- **THE DATA**:

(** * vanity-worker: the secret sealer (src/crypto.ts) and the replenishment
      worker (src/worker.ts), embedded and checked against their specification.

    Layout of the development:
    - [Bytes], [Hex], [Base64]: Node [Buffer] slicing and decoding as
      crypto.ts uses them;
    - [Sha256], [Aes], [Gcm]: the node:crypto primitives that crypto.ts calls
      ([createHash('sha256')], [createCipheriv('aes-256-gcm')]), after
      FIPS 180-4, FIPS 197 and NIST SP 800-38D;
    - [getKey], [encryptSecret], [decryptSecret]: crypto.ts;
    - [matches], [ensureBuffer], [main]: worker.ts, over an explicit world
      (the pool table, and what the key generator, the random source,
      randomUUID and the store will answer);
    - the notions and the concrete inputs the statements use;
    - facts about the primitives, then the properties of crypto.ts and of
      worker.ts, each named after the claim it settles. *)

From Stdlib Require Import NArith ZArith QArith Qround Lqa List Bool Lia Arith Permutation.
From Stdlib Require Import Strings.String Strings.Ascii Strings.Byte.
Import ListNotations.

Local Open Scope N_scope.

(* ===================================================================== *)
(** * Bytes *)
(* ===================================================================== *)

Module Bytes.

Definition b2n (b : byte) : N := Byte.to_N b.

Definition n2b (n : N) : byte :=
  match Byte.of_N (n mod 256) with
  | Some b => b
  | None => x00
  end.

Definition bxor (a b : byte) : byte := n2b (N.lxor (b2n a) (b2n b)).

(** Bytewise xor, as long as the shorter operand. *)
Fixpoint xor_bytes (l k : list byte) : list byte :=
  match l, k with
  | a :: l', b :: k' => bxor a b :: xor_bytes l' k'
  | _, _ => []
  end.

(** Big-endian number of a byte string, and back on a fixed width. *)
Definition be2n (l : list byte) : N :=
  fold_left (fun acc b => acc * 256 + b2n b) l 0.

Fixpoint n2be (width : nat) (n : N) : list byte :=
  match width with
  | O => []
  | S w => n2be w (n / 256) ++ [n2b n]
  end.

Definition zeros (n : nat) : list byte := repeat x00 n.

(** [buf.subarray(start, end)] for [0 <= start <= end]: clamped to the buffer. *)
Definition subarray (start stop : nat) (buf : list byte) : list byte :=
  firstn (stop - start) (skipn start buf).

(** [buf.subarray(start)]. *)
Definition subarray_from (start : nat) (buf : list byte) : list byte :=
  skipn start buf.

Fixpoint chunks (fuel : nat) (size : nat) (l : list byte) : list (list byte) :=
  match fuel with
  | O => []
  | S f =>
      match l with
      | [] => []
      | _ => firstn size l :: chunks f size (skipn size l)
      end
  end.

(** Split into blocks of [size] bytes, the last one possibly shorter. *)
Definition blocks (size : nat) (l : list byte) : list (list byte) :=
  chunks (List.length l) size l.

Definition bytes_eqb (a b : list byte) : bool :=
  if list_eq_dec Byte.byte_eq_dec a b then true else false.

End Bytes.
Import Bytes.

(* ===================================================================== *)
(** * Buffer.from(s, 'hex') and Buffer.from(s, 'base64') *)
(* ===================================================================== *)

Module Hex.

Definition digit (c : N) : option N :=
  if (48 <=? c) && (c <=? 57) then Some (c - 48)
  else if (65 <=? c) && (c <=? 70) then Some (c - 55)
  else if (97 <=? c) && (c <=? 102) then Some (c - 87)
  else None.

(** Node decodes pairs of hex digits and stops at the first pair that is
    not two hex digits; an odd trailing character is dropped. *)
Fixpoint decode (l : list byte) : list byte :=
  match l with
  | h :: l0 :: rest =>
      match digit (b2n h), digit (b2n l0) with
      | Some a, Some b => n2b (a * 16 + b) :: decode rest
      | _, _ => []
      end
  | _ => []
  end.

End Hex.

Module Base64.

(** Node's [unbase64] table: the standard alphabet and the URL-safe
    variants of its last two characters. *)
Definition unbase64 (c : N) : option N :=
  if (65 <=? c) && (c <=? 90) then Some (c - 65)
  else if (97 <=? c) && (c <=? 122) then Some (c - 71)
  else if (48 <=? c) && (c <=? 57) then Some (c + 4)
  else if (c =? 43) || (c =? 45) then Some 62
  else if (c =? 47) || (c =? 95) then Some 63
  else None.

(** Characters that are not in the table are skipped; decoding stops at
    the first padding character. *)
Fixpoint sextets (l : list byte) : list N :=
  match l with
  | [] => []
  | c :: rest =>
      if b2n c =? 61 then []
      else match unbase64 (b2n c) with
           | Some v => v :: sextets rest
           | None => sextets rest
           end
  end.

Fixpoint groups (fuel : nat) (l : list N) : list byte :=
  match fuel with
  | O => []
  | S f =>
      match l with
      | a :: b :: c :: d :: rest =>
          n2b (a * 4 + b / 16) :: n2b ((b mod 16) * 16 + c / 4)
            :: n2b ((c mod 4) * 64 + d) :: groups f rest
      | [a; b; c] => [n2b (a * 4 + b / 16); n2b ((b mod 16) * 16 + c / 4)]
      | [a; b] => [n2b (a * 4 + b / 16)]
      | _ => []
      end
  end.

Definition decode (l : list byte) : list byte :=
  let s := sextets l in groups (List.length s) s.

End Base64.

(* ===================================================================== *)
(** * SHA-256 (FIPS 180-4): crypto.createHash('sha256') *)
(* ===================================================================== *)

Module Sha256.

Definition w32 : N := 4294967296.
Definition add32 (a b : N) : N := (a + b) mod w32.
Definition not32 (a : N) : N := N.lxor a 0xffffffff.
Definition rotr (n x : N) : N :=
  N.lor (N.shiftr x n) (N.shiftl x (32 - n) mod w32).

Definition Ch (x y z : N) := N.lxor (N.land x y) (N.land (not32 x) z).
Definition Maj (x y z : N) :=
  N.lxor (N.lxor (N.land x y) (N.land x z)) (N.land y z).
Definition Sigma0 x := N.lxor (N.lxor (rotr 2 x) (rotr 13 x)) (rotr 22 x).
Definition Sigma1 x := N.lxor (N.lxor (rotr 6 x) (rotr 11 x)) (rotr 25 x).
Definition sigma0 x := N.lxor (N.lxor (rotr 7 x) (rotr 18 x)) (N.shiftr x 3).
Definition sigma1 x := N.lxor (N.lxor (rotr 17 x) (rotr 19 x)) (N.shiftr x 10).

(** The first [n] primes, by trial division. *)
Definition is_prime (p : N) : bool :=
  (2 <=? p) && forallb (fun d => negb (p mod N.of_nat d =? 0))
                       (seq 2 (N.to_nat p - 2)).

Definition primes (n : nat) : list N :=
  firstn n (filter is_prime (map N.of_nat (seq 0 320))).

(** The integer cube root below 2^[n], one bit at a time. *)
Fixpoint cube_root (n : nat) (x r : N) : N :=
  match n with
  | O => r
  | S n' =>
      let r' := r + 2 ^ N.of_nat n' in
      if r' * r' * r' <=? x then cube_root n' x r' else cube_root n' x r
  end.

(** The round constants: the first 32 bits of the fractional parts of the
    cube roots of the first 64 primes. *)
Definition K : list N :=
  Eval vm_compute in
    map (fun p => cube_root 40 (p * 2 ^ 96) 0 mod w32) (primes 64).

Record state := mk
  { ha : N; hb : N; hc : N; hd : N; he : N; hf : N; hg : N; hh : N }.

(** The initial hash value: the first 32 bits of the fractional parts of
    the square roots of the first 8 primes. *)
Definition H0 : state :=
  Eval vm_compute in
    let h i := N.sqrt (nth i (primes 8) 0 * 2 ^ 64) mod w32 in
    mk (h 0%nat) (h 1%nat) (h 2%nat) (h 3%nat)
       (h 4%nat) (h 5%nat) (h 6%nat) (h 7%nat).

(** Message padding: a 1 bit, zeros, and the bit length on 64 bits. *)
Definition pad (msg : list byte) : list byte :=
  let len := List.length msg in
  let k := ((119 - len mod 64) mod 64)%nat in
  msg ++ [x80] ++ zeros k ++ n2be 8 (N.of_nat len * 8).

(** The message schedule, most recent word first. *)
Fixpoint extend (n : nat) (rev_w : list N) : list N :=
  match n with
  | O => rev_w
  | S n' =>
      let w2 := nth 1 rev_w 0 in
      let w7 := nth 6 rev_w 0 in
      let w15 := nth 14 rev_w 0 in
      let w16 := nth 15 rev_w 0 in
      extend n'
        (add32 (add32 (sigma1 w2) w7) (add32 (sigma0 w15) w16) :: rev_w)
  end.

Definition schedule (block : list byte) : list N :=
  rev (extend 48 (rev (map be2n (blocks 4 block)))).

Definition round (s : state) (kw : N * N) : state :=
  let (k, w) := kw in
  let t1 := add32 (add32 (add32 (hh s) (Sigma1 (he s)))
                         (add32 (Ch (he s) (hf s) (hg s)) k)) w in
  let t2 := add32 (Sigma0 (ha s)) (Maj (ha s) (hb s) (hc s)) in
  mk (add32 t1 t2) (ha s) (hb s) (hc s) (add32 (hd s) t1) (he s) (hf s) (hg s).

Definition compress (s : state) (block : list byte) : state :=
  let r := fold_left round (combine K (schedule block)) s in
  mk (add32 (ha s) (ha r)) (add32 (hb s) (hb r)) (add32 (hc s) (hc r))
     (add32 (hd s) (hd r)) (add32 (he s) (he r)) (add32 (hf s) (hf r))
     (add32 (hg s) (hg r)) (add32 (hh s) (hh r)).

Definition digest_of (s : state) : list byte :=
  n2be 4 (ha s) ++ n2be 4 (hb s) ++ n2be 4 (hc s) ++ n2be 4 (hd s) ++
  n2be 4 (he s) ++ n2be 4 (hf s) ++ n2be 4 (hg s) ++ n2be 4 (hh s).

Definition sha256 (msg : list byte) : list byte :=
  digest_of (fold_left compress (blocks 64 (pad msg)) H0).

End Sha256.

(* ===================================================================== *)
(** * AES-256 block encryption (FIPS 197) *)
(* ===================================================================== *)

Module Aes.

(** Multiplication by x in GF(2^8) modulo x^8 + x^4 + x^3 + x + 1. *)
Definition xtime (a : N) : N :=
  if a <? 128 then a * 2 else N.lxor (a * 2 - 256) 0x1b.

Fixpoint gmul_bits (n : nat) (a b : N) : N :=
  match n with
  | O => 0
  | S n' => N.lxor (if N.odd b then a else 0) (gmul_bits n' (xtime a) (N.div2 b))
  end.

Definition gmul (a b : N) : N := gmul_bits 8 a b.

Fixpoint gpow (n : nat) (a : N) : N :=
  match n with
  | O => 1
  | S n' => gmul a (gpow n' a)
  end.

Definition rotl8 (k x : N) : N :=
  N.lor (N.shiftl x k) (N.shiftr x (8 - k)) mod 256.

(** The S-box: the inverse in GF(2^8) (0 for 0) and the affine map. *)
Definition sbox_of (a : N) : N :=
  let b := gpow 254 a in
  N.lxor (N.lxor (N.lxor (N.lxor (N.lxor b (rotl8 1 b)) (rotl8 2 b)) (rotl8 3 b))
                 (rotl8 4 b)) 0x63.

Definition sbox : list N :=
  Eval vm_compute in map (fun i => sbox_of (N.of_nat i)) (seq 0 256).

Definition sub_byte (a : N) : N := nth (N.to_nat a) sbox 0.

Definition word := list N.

- **WHAT TO WORK ON**: Whatever else the listing above holds, retype exactly only the lines from the one containing "(** Node decodes" to the one containing "if (65 <=? c) && (c <=? 90)", both ends kept.

- **EXPECTED ANSWER**:
(** Node decodes pairs of hex digits and stops at the first pair that is
    not two hex digits; an odd trailing character is dropped. *)
Fixpoint decode (l : list byte) : list byte :=
  match l with
  | h :: l0 :: rest =>
      match digit (b2n h), digit (b2n l0) with
      | Some a, Some b => n2b (a * 16 + b) :: decode rest
      | _, _ => []
      end
  | _ => []
  end.

End Hex.

Module Base64.

(** Node's [unbase64] table: the standard alphabet and the URL-safe
    variants of its last two characters. *)
Definition unbase64 (c : N) : option N :=
  if (65 <=? c) && (c <=? 90) then Some (c - 65)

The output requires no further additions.